Ramona Bressie (December 3, 1894 – April 11, 1970) was an American literary scholar, known for her work on the Chaucer Life-Records Project at the University of Chicago.

==Early life and education==
Bressie was born in Gilman, Illinois and raised in Joliet, the daughter of A. J. Bressie and Mae Melissa Moore Bressie. Her father was a railroad engineer who died in 1929. She had a sister, Lorna, who died in 1930. She graduated from University of Chicago in 1920, and earned a master's degree there in 1925. She completed doctoral studies there in 1928, under advisor Edith Rickert, with a dissertation on Thomas Rusk.

==Career==
Bressie worked on the Chaucer Life-Records Project at the University of Chicago, with her mentor Edith Rickert and with John Matthews Manly, beginning in 1927. As an independent scholar, not a member of the university's faculty, she did original research, traveled to England, made maps, maintained lists and bibliographies, and wrote articles, often as a volunteer project helper, though sometimes with a small stipend or reimbursement for her expenses. For example, from 1933 to 1934, she held the Alice Freeman Palmer Fellowship from the American Association of University Women, for an ambitious bibliographic project.

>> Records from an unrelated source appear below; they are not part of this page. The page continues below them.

(* ===== verification/XmlParser.v ===== *)
(** * The NLAP message parser (lib/xml/xmlparser.cpp)

    Framing of the input into messages, preparation of a message for the XML
    library, and the tree of addresses built from its document. The library
    (Xerces) is a parameter: what it reports about a text, and the document it
    builds, whose names and texts are bytes as [transcodeXMLCh] returns them. *)
From S2P Require Export StringHelper.
From stdpp Require Import options.

(** ** Constants (lib/xml/xmlconstants.hpp) *)

Definition NLAP_XML_START_MARKER : bytes := str "<NLAP>".
Definition NLAP_XML_END_MARKER : bytes := str "</NLAP>".
Definition quoted (s : bytes) : bytes := JSON.DQ :: s ++ [JSON.DQ].
Definition NLAP_XML_DECLARATION : bytes :=
  str "<?xml version=" ++ quoted (str "1.0") ++ str " encoding=" ++ quoted (str "UTF-8") ++ str "?>".
Definition NLAP_DTD_SYSTEM_PATH : bytes := str "specs/xml/nlap.dtd".
Definition XML_ERROR_INVALID_CONTENT_DTD : Z := 10.
Definition XML_ERROR_INVALID_SYNTAX : Z := 20.
Definition XML_ERROR_INVALID_FRAMING : Z := 30.

Module XMLParser.

(** ** Data *)

(** [XMLNode]: the children by name, and where the text of a leaf stands in the
    input ([nullptr] is [None]). *)
Inductive XMLNode := Node {
  Children : gmap bytes XMLNode;
  Address : option nat;
  Length : nat
}.

Definition empty_node : XMLNode := Node ∅ None 0.

Definition ResultTree_t : Type := gmap bytes XMLNode.

Record ParseResult_t := mkResult { Results : list ResultTree_t; ErrorCode : Z }.

(** A part of the input: [std::string_view] by its offset and its bytes. *)
Definition view : Type := nat * bytes.

(** The library's document: elements, text and CDATA sections, other nodes. *)
Inductive dom :=
| Element (tag : bytes) (children : list dom)
| Text (s : bytes)
| CData (s : bytes)
| Other.

(** ** Strings *)

Definition is_blank (c : ascii) : bool :=
  bool_decide (c = " "%char ∨ c = "009"%char ∨ c = LF ∨ c = CR).

Fixpoint drop_blank (s : bytes) : bytes :=
  match s with
  | [] => []
  | c :: s' => if is_blank c then drop_blank s' else s
  end.

(** [trimCopy(Value)] *)
Definition trimCopy (Value : bytes) : bytes := reverse (drop_blank (reverse (drop_blank Value))).

(** ** Framing *)

(** [splitMessages(Input, FramingError)] from [Cursor] on; the list of slices it
    yields, and the flag. *)
Fixpoint split_loop (fuel : nat) (Input : bytes) (Cursor : nat) (LastEnd : option nat) :
    list view * bool :=
  match fuel with
  | O => ([], false)
  | S fuel =>
      match find_from NLAP_XML_START_MARKER Input Cursor with
      | None => ([], false)
      | Some Start =>
          if decide (LastEnd ≠ None ∧ LastEnd ≠ Some Start) then ([], true)
          else
            match find_from NLAP_XML_END_MARKER Input Start with
            | None => ([], false)
            | Some End =>
                let MessageEnd := End + length NLAP_XML_END_MARKER in
                let '(slices, FramingError) :=
                  split_loop fuel Input MessageEnd (Some MessageEnd) in
                ((Start, substr Input Start (MessageEnd - Start)) :: slices, FramingError)
            end
      end
  end.

(** A round consumes an end marker, so the length of the input is fuel enough. *)
Definition splitMessages (Input : bytes) : list view * bool :=
  split_loop (S (length Input)) Input 0 None.

(** ** Preparation of a message *)

Definition insert_at (pos : nat) (t s : bytes) : bytes := take pos s ++ t ++ drop pos s.

Definition DOCTYPE : bytes :=
  str "<!DOCTYPE NLAP SYSTEM " ++ quoted NLAP_DTD_SYSTEM_PATH ++ str ">".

After Manly and Rickert died in 1940 and 1938, respectively, the project passed into control of others at Chicago. Bressie had to fight for access to the work she had already contributed. She continued her research and writing on Chaucer, despite this exclusion, and despite her increasingly dire financial situation. In 1960, a cousin had her institutionalized as "mentally deranged"; she successfully argued for her sanity and was released after three months. She moved to England in 1964.

==Publications==
Bressie's work was published in academic journals including Modern Philology, Modern Language Notes, and The Journal of English and Germanic Philology.
- "The Date of Thomas Usk's Testament of Love" (1928)
- "Chaucer's Scrivener" (1929)
- "MS Sloane 3548, Folio 158" (1939)
- "'A Governour Wily and Wys'" (1939)
- "Libraries of the British Isles in the Anglo-Saxon Period" (1939)
- "Was Chaucer at the Siege of Paris?" (1940)
- "Chaucer's Monk Again" (1941)
- "Modern Textual Corruption in MS Cambridge Additional 3470" (1945)

==Personal life==
Bressie died in 1970, at the age of 75, in London. Her remaining papers are in the University of Chicago Library. Her "vivid" diaries are considered especially useful in their insights about the American community of Chaucer scholars in the twentieth century.